I was raised by my grandmother, Big Ma. As she aged, my grandmother encouraged me and my brothers to help her in the kitchen. Seeing her care, passion and love for food over the years rubbed off on all of us. Big Ma was my initial inspiration to enter the culinary field.
As a chef, it is my responsibility to have an advanced awareness of food allergies, intolerances and sensitivities that affect my food allergic guests.As a chef, it is my responsibility to have an advanced awareness of food allergies, intolerances and sensitivities that affect my food allergic guests.Click To Tweet
In 2009, I met the Gordon family who was dining at the hotel. After speaking with them, I was invited to speak at the 2010 FAAN Conference which was an eye opener. I met Eleanor Holding and other amazing folks from FAAN which began my journey of interacting with experts that live it every single day. I have participated in two walks for a cure here in Las Vegas, and was honored to work with the late Senator Debbie Smith and other wonderful advocates to make changes here in Nevada to protect the lives of people with life threatening food allergies.
Currently, I am a board member of FAACT, Stop Foodborne Illness and the National Restaurant Association. I am often out in the community spreading awareness through talks and trainings with hotels, restaurants, the American Culinary Federation, the local health department and local schools.
Please tell us about your profession.
Currently, I oversee the Food Safety and Allergen Programs at the South Point Hotel and Casino in Las Vegas, Nevada. I also consult and train food industry personnel at the hotels for the Food Allergy Bloggers Conference and Food Allergen Anaphylaxis Connection Team Conference. Occasionally, I speak at the Southern Nevada Health District Industry Meetings where I provide local food establishments first-hand information to help them serve their food allergic guests.
Over the years, I have noticed my fellow chefs view providing reasonable accommodations to food allergic guests as an inconvenience. Actually, with a pro-active plan, food allergies can be managed safely with minimal interruption to service. Here at the South Point we have a loyal following. We have made many friends not only locally but around the country who eat their meals at South Point even when staying at other hotels. On the plus side as a chef there is an unspeakable bond, a connection to the guest and family. When you gain a food allergic guest’s trust, you have a guest/friend for life.

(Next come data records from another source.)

(** X5. When the discovery operation raises, the whole run is: the
    progress line, the call, the error line with the message of that
    exception, and the code 2, whatever the filter and the JSON flag;
    neither [No devices found.] nor any JSON text is printed. *)
Theorem scan_failure_run (sc : scanner) (a : args) (e : exn) :
  sc (arg_timeout a) = inl e ->
  main float_str lower (Some sc) a =
  ([ Print (lit "Scanning for BLE devices for " ++ float_str (arg_timeout a)
              ++ lit " seconds...");
     Discover (arg_timeout a);
     Print (lit "Error during scan: " ++ exn_str e) ],
   inr 2%Z).
Proof.
  intros Hsc.
  exact (main_scan_raises _ _ _ _ (do_scan_raises _ _ (arg_filter_name a) _ Hsc)).
Qed.

(** X6. The device lines and the returned records agree: when devices
    survive, the i-th line printed after the scan is the line made of the
    address, the name and the RSSI stored in the i-th returned dictionary. *)
Theorem printed_lines_match_records (sc : scanner) (timeout : float)
    (filter_name : option str) (found : list device) :
  sc timeout = inr found ->
  filter_devices lower filter_name found <> [] ->
  exists items : list pyval,
    outcome (do_scan float_str lower (Some sc) timeout filter_name) = inr (PyList items) /\
    Forall2
      (fun item text =>
         exists (addr nm : str) (r : option Z),
           getitem item (lit "address") = Some (PyStr addr) /\
           getitem item (lit "name") = Some (PyStr nm) /\
           getitem item (lit "rssi") = Some (of_opt_int r) /\
           text = device_line addr nm r)
      items
      (printed (after_discover
                  (trace (do_scan float_str lower (Some sc) timeout filter_name)))).
Proof.
  intros Hsc Hne. rewrite (do_scan_returns _ _ filter_name _ Hsc).
  cbn [outcome snd trace fst after_discover]. unfold report_events.
  destruct (filter_devices lower filter_name found) as [|d0 rest0] eqn:Hf;
    [now elim Hne|].
  exists (map make_item (d0 :: rest0)). split; [reflexivity|].
  rewrite printed_lines. clear Hf Hne.
  generalize (d0 :: rest0) as survivors. intros survivors.
  induction survivors as [|d rest IH]; cbn [map]; constructor.
  - exists (address d), (name_or_empty d), (getattr (rssi d) None).
    repeat split.
  - exact IH.
Qed.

Inspired by my personal and professional experiences with members of the food allergy community, I began writing a book from my perspective as a chef approximately two years ago. My book, Allergen Awareness a Chef’s Perspective, is intended to not only touch the heart strings of the reader but to give other chefs a road map. The book covers my journey as a chef, how I started and where that experience has taken me. The main focus is Allergen Awareness and provides tools that chefs and restaurant staff can use as a blueprint. The book is in the final stages of production and I look forward to publishing in early 2018.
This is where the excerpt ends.